3 questions à Didier Goubert
ATD Quart Monde
Quelle est votre analyse du rapport de la Cour des Comptes sur l’insertion ?
Ce rapport cite le projet « Territoire zéro chômeur de longue durée », qu’ATD Quart Monde a décidé d’expérimenter car nous constatons que l’insertion par l’activité économique n’insère pas assez de personnes, et surtout pas de manière assez durable. Mais nous ne sommes pas d’accord avec l’analyse du rapport : pour nous, l’accompagnement ne doit pas se faire dans l’entreprise, ce n’est pas son rôle. De plus, nous demandons au gouvernement de ne pas aller trop vite avec ce projet « Territoire zéro chômeur de longue durée ». Plusieurs territoires en expérimentation sont encore loin de l’objectif et nous voulons prendre le temps pour que l’insertion soit totale : nous ne voulons pas atteindre 70% d’insertion, mais bien 100%.

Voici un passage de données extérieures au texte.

(** ** Opening *)

(** Drain the user's queue: the messages to replay. *)
Definition drain_for_replay (key : string) st : list OutboundMessage * AppState Q A :=
  let w := core st in
  match queue_backend (disp w) with
  | Some q =>
    if q_is_enabled q then
      let r := q_drain q key (fun k => env_clock env (ticks w + k)) in
      (match r.1 with
       | Ok d => map (fun m => Raw (Notification (sm_event m))) (messages d)
       | Err _ => []
       end, set_core (mk_world (set_queue_backend (disp w) r.2) (log w) (S (ticks w))) st)
    else ([], st)
  | None => ([], st)
  end.

Inductive Opened :=
| Rejected (e : ConnectionError)             (* the limit error is reported, the socket closed *)
| ReplayBlocked (h : ConnectionHandle) (buffer waiting : list OutboundMessage)
| OpenedConnection (h : ConnectionHandle) (buffer : list OutboundMessage).

(** What a refused client is told before the socket closes. *)
Definition rejection (e : ConnectionError) : ServerMessage := msg_error "CONNECTION_LIMIT" (error_display e).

Comment fonctionne le dispositif « Territoire zéro chomeur de longue durée » ?
Aujourd’hui, si vous n’avez pas d’emploi, vous êtes exclu de la société. « Territoire zéro chômeur de longue durée », c’est un projet de territoire dans lequel les habitants, les acteurs économiques, publics et associatifs s’engagent ensemble pour résoudre ce problème. Dans ces territoires, tous les chômeurs de longue durée doivent être identifiés. Il faut les rencontrer et leur proposer un emploi en accord avec leurs compétences et leurs envies, en CDI et au SMIC, dans une entreprise du territoire. Ces emplois sont co-financés par l’Etat, car une personne au chômage de longue durée coûte en moyenne 15.000 euros par an à la société, d’après les estimations d’ATD. Or, quand elle travaille, ce coût disparaît. Nous avons donc montré à l’Etat les économies réalisées et nous lui avons demandé de réinjecter cet argent dans l’entreprise qui va les embaucher. L’Etat versait ainsi 18.000 euros par poste et par an jusqu’à cette année. Malheureusement, nous apprenons que ce montant va diminuer, mettant en difficulté plusieurs territoires.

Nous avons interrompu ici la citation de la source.